Work instructions: What do the lines say, reproduced word for word, from the first of the entries below through the line bearing "the trace. *)"?

Dataset entries:

(** * solid-whenever: truthiness-gated helpers ([check], [when], [every],
    [whenify]) embedded as monadic Rocq functions.

    The TypeScript of the library is translated function by function.
    JavaScript values are a first-order datatype; function objects are
    references whose call behaviour is given by an environment; a call may
    change the world and may throw.  Every call the library makes to a
    function object is recorded in a ghost trace, so that "is invoked
    exactly once" and "is never invoked" are statements about the trace. *)

From Stdlib Require Import ZArith SpecFloat.
From stdpp Require Import base option list strings.
(** C3, as the code has it. A difficulty outside the three literals is
    not rejected: the call completes, keeps the interval and both counts
    of the loaded or defaulted state, and upserts the record with the
    due date set to today plus that interval (inserting the record when
    the pair had none). *)
Theorem update_srs_other_difficulty (username : string) (question_id : Z)
    (difficulty : string) (today : Z) (f : DB) (i c w : Z) :
  difficulty ≠ easy → difficulty ≠ medium → difficulty ≠ hard →
  loaded_state f username question_id = (i, c, w) →
  storable today question_id i c w →
  (update_srs username question_id difficulty today f).1 = Return None
  ∧ persisted (update_srs username question_id difficulty today f) username question_id
    = Some {| due_date := today + i; interval := i; aciertos := c; fallos := w |}.
Proof.
  intros H1 H2 H3 Hload Hst.
  pose proof (srs_step_other difficulty i c w H1 H2 H3) as Hstep.
  split.
  - by rewrite (update_srs_storable Hload Hstep Hst).
  - by apply (persisted_update_srs_storable Hload Hstep).
Qed.

Lemma update_srs_other_difficulty_sample :
  persisted
    (update_srs ana 1 "imposible" day_2026_11_03
       (store_with (Some {| due_date := day_2026_11_03 + 30; interval := 5;
                            aciertos := 2; fallos := 1 |}))) ana 1
  = Some {| due_date := day_2026_11_03 + 5; interval := 5; aciertos := 2; fallos := 1 |}.
Proof.
  apply (update_srs_other_difficulty ana 1 "imposible" day_2026_11_03
           (store_with (Some {| due_date := day_2026_11_03 + 30; interval := 5;
                                aciertos := 2; fallos := 1 |})) 5 2 1).
  - discriminate.
  - discriminate.
  - discriminate.
  - reflexivity.
  - apply storable_sample; lia.
Defined.

(** C3, as stated, fails.  With a difficulty that is none of the three
    literals the call is not rejected and the stored record changes: its
    due date moves from 30 days ahead to 5 days ahead.  For a pair
    without a record, a record is inserted. *)
Lemma update_srs_other_difficulty_mutates :
  let before := {| due_date := day_2026_11_03 + 30; interval := 5;
                   aciertos := 2; fallos := 1 |} in
  let f := store_with (Some before) in
  "imposible" ≠ easy ∧ "imposible" ≠ medium ∧ "imposible" ≠ hard
  ∧ progress f !! (ana, 1) = Some before
  ∧ (update_srs ana 1 "imposible" day_2026_11_03 f).1 = Return None
  ∧ persisted (update_srs ana 1 "imposible" day_2026_11_03 f) ana 1
    ≠ progress f !! (ana, 1)
  ∧ progress (store_with None) !! (ana, 1) = None
  ∧ persisted (update_srs ana 1 "imposible" day_2026_11_03 (store_with None)) ana 1
    ≠ progress (store_with None) !! (ana, 1).
Proof.
  vm_compute. repeat split; try done; intros [=].
Qed.

(** C5, as the code has it. Two easy answers in a row for the same pair,
    each with storable new values, add one to the correct count each
    time (two in total), and the second interval is computed from the
    interval the first call persisted: from (i, c, w) the record becomes
    (i*2+7, c+1, w) and then ((i*2+7)*2+7, c+2, w); from interval 1 that
    is 9 and then 25. *)
Theorem update_srs_easy_twice (username : string) (question_id : Z)
    (today1 today2 : Z) (f : DB) (i c w : Z) :
  loaded_state f username question_id = (i, c, w) →
  storable today1 question_id (i * 2 + 7) (c + 1) w →
  storable today2 question_id ((i * 2 + 7) * 2 + 7) (c + 2) w →
  let r1 := update_srs username question_id easy today1 f in
  let r2 := update_srs username question_id easy today2 r1.2 in
  persisted r1 username question_id
  = Some {| due_date := today1 + (i * 2 + 7); interval := i * 2 + 7;
            aciertos := c + 1; fallos := w |}
  ∧ persisted r2 username question_id
    = Some {| due_date := today2 + ((i * 2 + 7) * 2 + 7);
              interval := (i * 2 + 7) * 2 + 7;
              aciertos := c + 2; fallos := w |}
  ∧ (i = 1 →
     interval <$> persisted r1 username question_id = Some 9
     ∧ interval <$> persisted r2 username question_id = Some 25).
Proof.
  intros Hload Hst1 Hst2 r1 r2.
  assert (persisted r1 username question_id
          = Some {| due_date := today1 + (i * 2 + 7); interval := i * 2 + 7;
                    aciertos := c + 1; fallos := w |}) as Hr1.
  { by apply (persisted_update_srs_storable Hload
                (srs_step_easy i c w)). }
  assert (loaded_state r1.2 username question_id = (i * 2 + 7, c + 1, w)) as Hload1.
  { unfold loaded_state. unfold persisted in Hr1. by rewrite Hr1. }
  assert (persisted r2 username question_id
          = Some {| due_date := today2 + ((i * 2 + 7) * 2 + 7);
                    interval := (i * 2 + 7) * 2 + 7;
                    aciertos := c + 2; fallos := w |}) as Hr2.
  { subst r2.
    rewrite (persisted_update_srs_storable Hload1
               (srs_step_easy _ _ _)).
    - do 2 f_equal. lia.
    - by replace (c + 1 + 1) with (c + 2) by lia. }
  split; [done|]. split; [done|].
  intros ->. by rewrite Hr1, Hr2.
Qed.

Lemma update_srs_easy_twice_first :
  let r1 := update_srs ana 1 easy day_2026_11_03 (store_with None) in
  let r2 := update_srs ana 1 easy day_2026_11_03 r1.2 in
  interval <$> persisted r1 ana 1 = Some 9
  ∧ interval <$> persisted r2 ana 1 = Some 25.
Proof.
  destruct (update_srs_easy_twice ana 1 day_2026_11_03 day_2026_11_03
              (store_with None) 1 0 0) as (_ & _ & H).
  - reflexivity.
  - apply storable_sample; lia.
  - apply storable_sample; lia.
  - by apply H.
Defined.

(** C5, as stated, fails.  After seventeen easy answers the interval is
    1048569.  The next easy answer persists 2097145 and count 18; the
    one after it asks for a due date after 9999-12-31 and raises, so the
    two calls add one to the count, not two, and the interval does not
    become 2097145*2+7. *)
Lemma update_srs_easy_twice_overflow :
  let f := answer_times 17 ana 1 easy day_2026_11_03 (store_with None) in
  let r1 := update_srs ana 1 easy day_2026_11_03 f in
  let r2 := update_srs ana 1 easy day_2026_11_03 r1.2 in
  loaded_state f ana 1 = (1048569, 17, 0)
  ∧ interval <$> persisted r1 ana 1 = Some 2097145
  ∧ r2.1 = Raise OverflowError
  ∧ aciertos <$> persisted r2 ana 1 ≠ Some (17 + 2)
  ∧ interval <$> persisted r2 ana 1 ≠ Some (2097145 * 2 + 7).
Proof.
  vm_compute. repeat split; try done; intros [=].
Qed.

(** C6. For a pair with no review record the update starts from interval
    1 and counts 0, 0 and inserts a record for the pair, leaving the
    other records as they are: the first easy answer stores interval 9,
    the first medium one 4, the first hard one 1.  The clock is taken at
    least nine days before 9999-12-31 and the identifier is an SQLite
    integer. *)
Theorem update_srs_first_review (username : string) (question_id today : Z) (f : DB) :
  progress f !! (username, question_id) = None →
  valid_date today → today + 9 ≤ MAXORDINAL → sqlite_integer question_id →
  loaded_state f username question_id = (1, 0, 0)
  ∧ progress (update_srs username question_id easy today f).2
    = <[(username, question_id) :=
          {| due_date := today + 9; interval := 9; aciertos := 1; fallos := 0 |}]>
        (progress f)
  ∧ progress (update_srs username question_id medium today f).2
    = <[(username, question_id) :=
          {| due_date := today + 4; interval := 4; aciertos := 1; fallos := 0 |}]>
        (progress f)
  ∧ progress (update_srs username question_id hard today f).2
    = <[(username, question_id) :=
          {| due_date := today + 1; interval := 1; aciertos := 0; fallos := 1 |}]>
        (progress f).
Proof.
  intros Hnone Htoday Hmax Hq.
  assert (loaded_state f username question_id = (1, 0, 0)) as Hload.
  { unfold loaded_state. by rewrite Hnone. }
  assert (∀ i c w, 1 ≤ i ≤ 9 → 0 ≤ c ≤ 1 → 0 ≤ w ≤ 1 →
                   storable today question_id i c w) as Hst.
  { intros i c w Hi Hc Hw. ranges. }
  split; [done|]. split; [|split].
  - rewrite (update_srs_storable Hload (srs_step_easy 1 0 0));
      [done|]. apply Hst; lia.
  - rewrite (update_srs_storable Hload (srs_step_medium 1 0 0));
      [done|]. apply Hst; lia.
  - rewrite (update_srs_storable Hload (srs_step_hard 1 0 0));
      [done|]. apply Hst; lia.
Qed.

Lemma update_srs_first_review_sample :
  progress (update_srs ana 1 easy day_2026_11_03 (store_with None)).2 !! (ana, 1)
  = Some {| due_date := day_2026_11_03 + 9; interval := 9; aciertos := 1; fallos := 0 |}.
Proof.
  destruct (update_srs_first_review ana 1 day_2026_11_03 (store_with None))
    as (_ & He & _).
  - reflexivity.
  - ranges.
  - ranges.
  - ranges.
  - rewrite He. apply lookup_insert_eq.
Defined.

(** C7, as the code has it. For each of the three difficulties, with
    storable new values, the call returns nothing ([None]); the updated
    record, with the new due date, the new interval and the updated
    counts, is what the store holds for the pair afterwards. *)
Theorem update_srs_returns_none (username : string) (question_id : Z)
    (difficulty : string) (today : Z) (f : DB) (i c w i' c' w' : Z) :
  difficulty = easy ∨ difficulty = medium ∨ difficulty = hard →
  loaded_state f username question_id = (i, c, w) →
  srs_step difficulty i c w = (i', c', w') →
  storable today question_id i' c' w' →
  (update_srs username question_id difficulty today f).1 = Return None
  ∧ persisted (update_srs username question_id difficulty today f) username question_id
    = Some {| due_date := today + i'; interval := i'; aciertos := c'; fallos := w' |}.
Proof.
  intros _ Hload Hstep Hst. split.
  - by rewrite (update_srs_storable Hload Hstep Hst).
  - by apply (persisted_update_srs_storable Hload Hstep).
Qed.

Lemma update_srs_returns_none_sample :
  (update_srs ana 1 medium day_2026_11_03 (store_with None)).1 = Return None.
Proof.
  apply (update_srs_returns_none ana 1 medium day_2026_11_03 (store_with None)
           1 0 0 4 1 0).
  - right. left. reflexivity.
  - reflexivity.
  - reflexivity.
  - apply storable_sample; lia.
Defined.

Final answer:
(** * solid-whenever: truthiness-gated helpers ([check], [when], [every],
    [whenify]) embedded as monadic Rocq functions.

    The TypeScript of the library is translated function by function.
    JavaScript values are a first-order datatype; function objects are
    references whose call behaviour is given by an environment; a call may
    change the world and may throw.  Every call the library makes to a
    function object is recorded in a ghost trace, so that "is invoked
    exactly once" and "is never invoked" are statements about the trace. *)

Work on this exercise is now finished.